Die Anfrage, ob dieses Entschuldungsangebot auch von Wittenberg vorliegt, konnte Bürgermeisterin Ingrid Janott (parteilos) ebenso wenig bejahen wie die Frage, ob die Inhalte der Wittenberger Hauptsatzung, auf die im Gebietsänderungsvertrag Bezug genommen wird, bekannt sind.
Auch der Erhalt der Dabruner Grundschule, zu dem sich Wittenberg im Vertrag verpflichtet, "soweit dem keine gesetzlichen Regelungen oder mangelnder Bedarf entgegenstehen", ist ein Problem.

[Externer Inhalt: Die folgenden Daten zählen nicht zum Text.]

(* ===== verification/BootMod.v ===== *)
(** * Boot modules ([bootseq/loader/loader/boot.c], [commands.c])

    The command [module] reads a file to the next page of memory and puts its
    command line behind it; the loader keeps a list of what it loaded. *)
From S2P Require Import Prelude BootLib.

(** ** Memory *)

(** Memory that was never written holds zeros. *)
Definition peek (m : mem) (a : Z) : Z := default 0 (m !! a).
Fixpoint poke (m : mem) (a : Z) (l : list Z) : mem :=
  match l with [] => m | c :: l => poke (<[a := c]> m) (a + 1) l end.

Fixpoint read_str (fuel : nat) (m : mem) (a : Z) : list Z :=
  match fuel with
  | O => []
  | S fuel => if peek m a =? 0 then [] else peek m a :: read_str fuel m (a + 1)
  end.
(** The string at an address. *)
Definition str_in (m : mem) (a : Z) : list Z := read_str (S (size m)) m a.

(** ** Modules *)

Record module_entry := { mod_start : Z; mod_end : Z; cmdline : Z }.

(** [multiboot] says whether a multiboot kernel was loaded before. *)
Record boot_modules := {
  cur_addr : Z; mods : list module_entry; ram : mem; mb_cmdline : Z; multiboot : bool
}.

Definition set_cur_addr (st : boot_modules) (a : Z) : boot_modules :=
  {| cur_addr := a; mods := mods st; ram := ram st; mb_cmdline := mb_cmdline st; multiboot := multiboot st |}.
Definition set_cmdline (st : boot_modules) (m : mem) (p : Z) : boot_modules :=
  {| cur_addr := cur_addr st; mods := mods st; ram := m; mb_cmdline := p; multiboot := multiboot st |}.

Definition MB_CMDLINE_BUF : Z := 0x4c000.
Definition MB_CMDLINE_BUFLEN : Z := 0x6000.
Definition MODS_MAX : nat := 256.

Definition page_up (a : Z) : Z := Z.land (u32 (a + 0xFFF)) 0xFFFFF000.

Section modules.
(** The kilobytes of memory above the first megabyte; the contents of a file,
    nothing where it cannot be opened; and [create_lip_module]. *)
Context (mem_upper : Z) (files : list Z -> option (list Z)) (lip_module : boot_modules -> boot_modules).

(** The result is 1 when the module was loaded. *)
Definition load_module (module arg : list Z) (st : boot_modules) : C (Z * boot_modules) :=
  let a := page_up (cur_addr st) in
  let st := set_cur_addr st a in
  match files module with
  | None => Ret (0, st)
  | Some bytes =>
      let len := Z.of_nat (length bytes) in
      if u32 (1024 * (1024 + mem_upper)) <=? u32 (a + len) then Ret (0, st)
      else if len =? 0 then Ret (0, st)
      else
        _ ← require (bool_decide (length (mods st) < MODS_MAX)%nat);
        let e := u32 (a + len) in
        Ret (1, {| cur_addr := u32 (e + Z.of_nat (length arg));
                   mods := mods st ++ [{| mod_start := a; mod_end := e; cmdline := e |}];
                   ram := poke (poke (ram st) a bytes) e (arg ++ [0]);
                   mb_cmdline := mb_cmdline st; multiboot := multiboot st |})
  end.

(** The command; here 0 means success.  Behind [--type] as many bytes are copied as the
    whole argument has; those behind its end are not used. *)
Definition module_func (arg : list Z) (st : boot_modules) : C (Z * boot_modules) :=
  let len := Z.of_nat (length arg) in
  let typed := abbrev arg (bstr "--type") 6 in
  let arg := if typed then skip_to true arg else arg in
  if typed && abbrev arg (bstr "lip") 3 then Ret (0, lip_module st)
  else if multiboot st then
    if MB_CMDLINE_BUF + MB_CMDLINE_BUFLEN <? mb_cmdline st + len + 1 then Ret (1, st)
    else
      let st := set_cmdline st (poke (ram st) (mb_cmdline st) (arg ++ [0])) (mb_cmdline st) in
      '(rc, st) ← load_module arg arg st;
      if rc =? 0 then Ret (1, st) else Ret (0, set_cmdline st (ram st) (mb_cmdline st + len + 1))
  else Ret (1, st).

"Die Kommunen legen die Schuleinzugsgebiete selbst fest. Ohne drohen zu wollen, möchte ich darauf hinweisen, dass 40 der derzeit 53 Kinder, die die Dabruner Grundschule besuchen, künftig aus dem Verwaltungsbereich Kemberg kommen", so der Verwaltungschef. Würden die angesichts sinkender Schülerzahlen später die stadteigenen Schulen besuchen, sähe es für Dabrun auch vor dem Hintergrund, dass sich im benachbarten Wittenberger Ortsteil Pratau eine Grundschule befindet, nicht so gut aus, fand Klaus Koschek (parteilos). "Da bietet uns Kemberg mehr Sicherheit, zumal an unserer Schule auch der Bestand der Turnhalle hängt", tendierte Uwe Kündiger (Linke) dazu, den Schritt nach Wittenberg doch nicht zu wagen.
Der galt noch am Freitag als fast beschlossene Sache. Da hatte Bürgermeisterin Ingrid Janott gegenüber der MZ erklärt, dass der Gemeinderat "schon wegen der örtlichen Anbindung und der historischen Zusammenhänge" den Schritt nach Wittenberg favorisiere, obwohl sich die Dabruner bei einer Bürgeranhörung im April mit 57 Prozent mehrheitlich für einen Anschluss an Kemberg - für die Lutherstadt votierten lediglich 41,8 Prozent - ausgesprochen hatten.
"Ich bin fast vom Stuhl gefallen, als ich das las", empörte sich Olaf Hübscher (parteilos). "Die Bürger wollen nach Kemberg, wenn wir uns dagegen entscheiden, kommen wir in Teufels Küche", meinte der Melzwiger. "Wir als Rat haben das Thema Wittenberg selbst auf den Tisch gebracht", konterte Koschek. "Die Frage ist doch, wer mit den Schulden besser umgehen kann, und wo es für Dabrun die besseren Bedingungen gibt. Die Entscheidung ist nicht einfach und ob es letztendlich die Richtige sein wird, werden wir ohnehin frühestens in ein paar Jahren wissen."
Nun ist Eile geboten. Weil der ebenfalls vorbereitete Gebietsvertrag mit Kemberg weder vorlag noch Bestandteil der Tagesordnung war, fällen die Dabruner ihr Votum quasi in letzter Minute. Denn, um die freiwillige Phase noch zu nutzen und sich auch beim Gang nach Kemberg die Eigenständigkeit mit Ortschaftsrat und Ortsbürgermeisterin zu bewahren, muss bis 30. Juni der Beschluss unter Beachtung einer siebentägigen Ladungsfrist, gefallen sein, erklärt Seelig dem Rat, der am 25. Juni, 19 Uhr, sein Votum fällen will.